As for Ward 9: the hard-working nurses, so caring, efficient and pleasant, the doctors likewise. And the food was excellent.
The BRI is second to none, and we are privileged to have it in Bradford.
Mrs A E Taylor, Glenside Road, Windhill.
SIR - Re your report in the T&A (August 6) headed "Cattle grid probe after driver hurt," I was amazed to read that the police officers who attended the scene were able there and then to say that it wasn't the driver's fault.
I think Sgt Roger Birkett's comment most apt: "Most things are safe if you are driving at an appropriate speed."
I know that I, and I'm sure many others drive too quickly over cattle grids. I'll take more care from now on, if only for the car's sake!

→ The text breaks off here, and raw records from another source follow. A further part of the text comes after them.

(** * lardataobj: [lar::sparse_vector] and [sim::ParticleAncestryMap]

    A shallow embedding of
    - [lardataobj/Utilities/sparse_vector.h] (module [SparseVector]) and
    - [lardataobj/Simulation/ParticleAncestryMap.cxx] (module
      [ParticleAncestryMap]),
    followed by the properties of the two classes.

    Conventions of the embedding.
    - [size_type] is [std::size_t]: an index is a [Z] in [0, 2^64) and every
      arithmetic operation of the source on such a value is followed by
      [wrap].  [difference_type] is the signed reading of the same 64 bits.
    - A [std::vector<T>] is a [list T]; an iterator into the vector of ranges
      is a position ([nat]) in that list, [ranges.end()] being its length.
    - A call whose behaviour the C++ standard leaves undefined (dereferencing
      [end()], a null pointer, writing past a buffer) yields [Undefined];
      a C++ exception yields [Throw]. *)

From Stdlib Require Import ZArith List Bool Lia Sorted.
Import ListNotations.
Local Open Scope Z_scope.

(** ** Outcomes of calls: value, exception, or undefined behaviour *)

Inductive exception : Type :=
| out_of_range
| runtime_error.

Inductive outcome (A : Type) : Type :=
| Ret (a : A)
| Throw (e : exception)
| Undefined.

Arguments Ret {A} a.
Arguments Throw {A} e.
Arguments Undefined {A}.

Definition bind {A B : Type} (m : outcome A) (k : A -> outcome B) : outcome B :=
  match m with
  | Ret a => k a
  | Throw e => Throw e
  | Undefined => Undefined
  end.

Declare Scope outcome_scope.
Delimit Scope outcome_scope with outcome.
Notation "x <- m ;; k" := (bind m (fun x => k))
  (at level 61, m at next level, right associativity) : outcome_scope.
Local Open Scope outcome_scope.

(** ** Machine integers *)

Definition size_modulus : Z := 2 ^ 64.

(** Arithmetic on [size_type] is modulo [2^64]. *)
Definition wrap (x : Z) : Z := x mod size_modulus.

(** The value of a [size_type] converted to [difference_type]. *)
Definition to_signed (x : Z) : Z :=
  if x <? 2 ^ 63 then x else x - size_modulus.

(** * [sim::ParticleAncestryMap] *)

Module ParticleAncestryMap.

(** [std::numeric_limits<int>::max()], [int] being 32 bits wide *)
Definition int_max : Z := 2 ^ 31 - 1.

(** [std::map<int, std::set<int>>]: the entries in the order in which the
    map is iterated (increasing key), each set as the list of its elements. *)
Definition particle_map : Type := list (Z * list Z).

(** The invariant of [std::map]: the entries are in strictly increasing
    order of their keys, so that no key occurs twice. *)
Definition keys_increasing (map : particle_map) : Prop :=
  StronglySorted (fun entry entry' : Z * list Z => fst entry < fst entry') map.

Record ParticleAncestryMap : Type := Build { fParticleMap : particle_map }.

(** [SetMap(map)] and [GetMap()] *)
Definition SetMap (this : ParticleAncestryMap) (map : particle_map) : ParticleAncestryMap :=
  Build map.
Definition GetMap (this : ParticleAncestryMap) : particle_map := fParticleMap this.

(** [descendants.count(trackid) != 0] *)
Definition set_count (descendants : list Z) (trackid : Z) : bool :=
  existsb (Z.eqb trackid) descendants.

(** [fParticleMap.count(trackid) != 0] *)
Definition HasDroppedDescendants (this : ParticleAncestryMap) (trackid : Z) : bool :=
  existsb (fun entry => Z.eqb trackid (fst entry)) (fParticleMap this).

(** [fParticleMap.at(trackid)], which throws for a missing key *)
Definition GetAllDroppedDescendants (this : ParticleAncestryMap) (trackid : Z)
  : outcome (list Z) :=
  match find (fun entry => Z.eqb trackid (fst entry)) (fParticleMap this) with
  | Some entry => Ret (snd entry)
  | None => Throw out_of_range
  end.

(** The loop of [GetAncestor] over the entries that are left *)
Fixpoint GetAncestor_loop (entries : particle_map) (trackid : Z) : Z :=
  match entries with
  | [] => - int_max
  | (ancestor, descendants) :: entries' =>
      if set_count descendants trackid then ancestor
      else GetAncestor_loop entries' trackid
  end.

Definition GetAncestor (this : ParticleAncestryMap) (trackid : Z) : Z :=
  GetAncestor_loop (fParticleMap this) trackid.

Definition Exists (this : ParticleAncestryMap) (trackid : Z) : bool :=
  negb (trackid =? - int_max).

(** The map [{1 -> {2, 3}, 4 -> {5}}] *)
Definition example_map : ParticleAncestryMap := Build [(1, [2; 3]); (4, [5])].

End ParticleAncestryMap.

(** * [lar::sparse_vector<T>] *)

Module SparseVector.

(** ** [lar::range_t<size_type>] *)

Record range_t : Type := Range { offset : Z; last : Z }.

(** [range_t()] *)
Definition range_default : range_t := Range 0 0.

(** [range_t(from, to)] *)
Definition range_ctor (from to : Z) : range_t := Range from (Z.max from to).

Definition begin_index (r : range_t) : Z := offset r.
Definition end_index (r : range_t) : Z := last r.
Definition relative_index (r : range_t) (index : Z) : Z := wrap (index - offset r).
Definition size (r : range_t) : Z := wrap (last r - offset r).
Definition range_resize (r : range_t) (new_size : Z) : range_t :=
  Range (offset r) (wrap (offset r + new_size)).
Definition range_move_head (r : range_t) (shift : Z) : range_t :=
  Range (wrap (offset r + shift)) (last r).
Definition empty (r : range_t) : bool := last r <=? offset r.
Definition includes (r : range_t) (index : Z) : bool :=
  (offset r <=? index) && (index <? last r).
Definition borders (r : range_t) (index : Z) : bool :=
  (offset r <=? index) && (index <=? last r).
Definition separate (r other : range_t) : bool :=
  (end_index other <? begin_index r) || (end_index r <? begin_index other).
Definition less (a b : range_t) : bool := offset a <? offset b.
Definition less_int_range (a : Z) (b : range_t) : bool := a <? offset b.

(** [set(from, to)], [move_tail(shift)], [includes(const range_t&)],
    [overlap(r)], [operator==] and [is_valid()] *)
Definition range_set (r : range_t) (from to : Z) : range_t := Range from (Z.max from to).
Definition range_move_tail (r : range_t) (shift : Z) : range_t :=
  Range (offset r) (wrap (last r + shift)).
Definition includes_range (r other : range_t) : bool :=
  includes r (begin_index other) && includes r (end_index other).
Definition overlap (r other : range_t) : bool :=
  (begin_index r <? end_index other) && (begin_index other <? end_index r).
Definition range_eqb (r as_range : range_t) : bool :=
  (offset r =? offset as_range) && (last r =? last as_range).
Definition range_is_valid (r : range_t) : bool := offset r <=? last r.

(** The element types the class is used with: [value_zero] is the static
    member [sparse_vector<T>::value_zero], that is [T{0}]; the value [T()]
    that [std::vector<T>::resize] fills with is taken to be the same, as it
    is for the arithmetic types. *)
Class ValueType (T : Type) : Type := { value_zero : T }.

Section WithValueType.

Context {T : Type} {value_type : ValueType T}.

(** ** [std::vector<T>] operations used by the class *)

Definition vsize (l : list T) : Z := Z.of_nat (length l).

(** [l.resize(n, d)] *)
Definition vector_resize (l : list T) (n : Z) (d : T) : list T :=
  firstn (Z.to_nat n) l ++ repeat d (Z.to_nat n - length l).

(** [std::copy(data.begin(), data.end(), l.begin() + pos)], for a target
    that is long enough. *)
Definition copy_into (data : list T) (pos : nat) (l : list T) : list T :=
  firstn pos l ++ data ++ skipn (pos + length data) l.

(** ** [sparse_vector<T>::datarange_t] *)

Record datarange_t : Type := DataRange { base :> range_t; values : list T }.

(** [datarange_t()] *)
Definition datarange_default : datarange_t := DataRange range_default [].

(** [datarange_t(offset, first, last)] and [datarange_t(offset, vector_t&&)] *)
Definition datarange_ctor (ofs : Z) (data : list T) : datarange_t :=
  DataRange (range_ctor ofs (wrap (ofs + vsize data))) data.

(** [get_iterator(index)]: the position [values.begin() + index - begin_index()] *)
Definition get_iterator (r : datarange_t) (index : Z) : nat :=
  Z.to_nat (index - begin_index r).

(** [resize(new_size, def_value)], which ends with [fit_size_from_data()] *)
Definition datarange_resize (r : datarange_t) (new_size : Z) (def_value : T) : datarange_t :=
  let values' := vector_resize (values r) new_size def_value in
  DataRange (range_resize r (vsize values')) values'.

(** [operator[](index)] of a range, reading *)
Definition datarange_get (r : datarange_t) (index : Z) : T :=
  nth (Z.to_nat (relative_index r index)) (values r) value_zero.

(** [range[index] = value] *)
Definition datarange_set (r : datarange_t) (index : Z) (value : T) : datarange_t :=
  DataRange (base r) (copy_into [value] (Z.to_nat (relative_index r index)) (values r)).

(** [extend(index, first, last)] *)
Definition extend (r : datarange_t) (index : Z) (data : list T) : datarange_t :=
  let new_size := Z.max (wrap (relative_index r index + vsize data)) (size r) in
  DataRange (range_resize r new_size)
            (copy_into data (get_iterator r index)
                       (vector_resize (values r) new_size value_zero)).

(** [move_head(to_index, def_value)] *)
Definition move_head (r : datarange_t) (to_index : Z) (def_value : T) : datarange_t :=
  let delta := to_signed (wrap (to_index - begin_index r)) in
  if delta =? 0 then r
  else DataRange (range_move_head r delta)
                 (if 0 <? delta then skipn (Z.to_nat delta) (values r)
                  else repeat def_value (Z.to_nat (- delta)) ++ values r).

(** [move_tail(to_index, def_value)] *)
Definition move_tail (r : datarange_t) (to_index : Z) (def_value : T) : datarange_t :=
  datarange_resize r (relative_index r to_index) def_value.

(** ** [sparse_vector<T>] *)

Record sparse_vector : Type :=
  SparseVector { nominal_size : Z; ranges : list datarange_t }.

(** [sparse_vector()] *)
Definition sparse_vector_default : sparse_vector := SparseVector 0 [].

Definition vec_size (v : sparse_vector) : Z := nominal_size v.
Definition vec_empty (v : sparse_vector) : bool := vec_size v =? 0.
Definition n_ranges (v : sparse_vector) : Z := Z.of_nat (length (ranges v)).

(** [ranges[i]] and [ranges.back()], meaningful for positions inside the list *)
Definition range_at (rs : list datarange_t) (i : nat) : datarange_t :=
  nth i rs datarange_default.
Definition back (rs : list datarange_t) : datarange_t :=
  List.last rs datarange_default.

(** [ranges.insert(pos, r)], [ranges.erase(pos)], [ranges.erase(from, to)],
    and the update of the element at a position *)
Definition vec_insert (rs : list datarange_t) (pos : nat) (r : datarange_t) :=
  firstn pos rs ++ r :: skipn pos rs.
Definition vec_erase (rs : list datarange_t) (pos : nat) :=
  firstn pos rs ++ skipn (S pos) rs.
Definition vec_erase_range (rs : list datarange_t) (from to : nat) :=
  firstn from rs ++ skipn (Nat.max from to) rs.
Definition vec_update (rs : list datarange_t) (pos : nat) (r : datarange_t) :=
  firstn pos rs ++ match skipn pos rs with [] => [] | _ :: tl => r :: tl end.

(** [std::upper_bound(ranges.begin(), ranges.end(), index, less)]: the
    first position whose range starts after [index].  The binary search of
    the library is replaced by the scan that returns the same position on
    a list sorted by offset. *)
Fixpoint upper_bound (index : Z) (rs : list datarange_t) : nat :=
  match rs with
  | [] => O
  | r :: rs' => if less_int_range index r then O else S (upper_bound index rs')
  end.

(** [find_next_range_iter(index)] *)
Definition find_next_range_iter (v : sparse_vector) (index : Z) : nat :=
  upper_bound index (ranges v).

(** [find_range_iter_at_or_after(index)] *)
Definition find_range_iter_at_or_after (v : sparse_vector) (index : Z) : nat :=
  let after := find_next_range_iter v index in
  if negb (Nat.eqb after 0) && (index <? end_index (range_at (ranges v) (Nat.pred after)))
  then Nat.pred after else after.

(** [find_extending_range_iter(index)] *)
Definition find_extending_range_iter (v : sparse_vector) (index : Z) : nat :=
  let it := find_next_range_iter v index in
  if negb (Nat.eqb it 0) && borders (range_at (ranges v) (Nat.pred it)) index
  then Nat.pred it else it.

P E Bird, Nab Wood Crescent, Shipley.
SIR - I couldn't agree more about the menace of the pigeons in Bingley's Myrtle Walk. I have spoken to people I have seen feeding them there. There has always been an indignant response, implying the poor little things need food.
They are wild creatures quite capable of finding their own food. These misguided people should feed them in their own gardens if they are so eager to do so.
Perhaps they will then get fed up with the mess they leave behind.
Mrs M Cook, Hall Bank Drive, Bingley.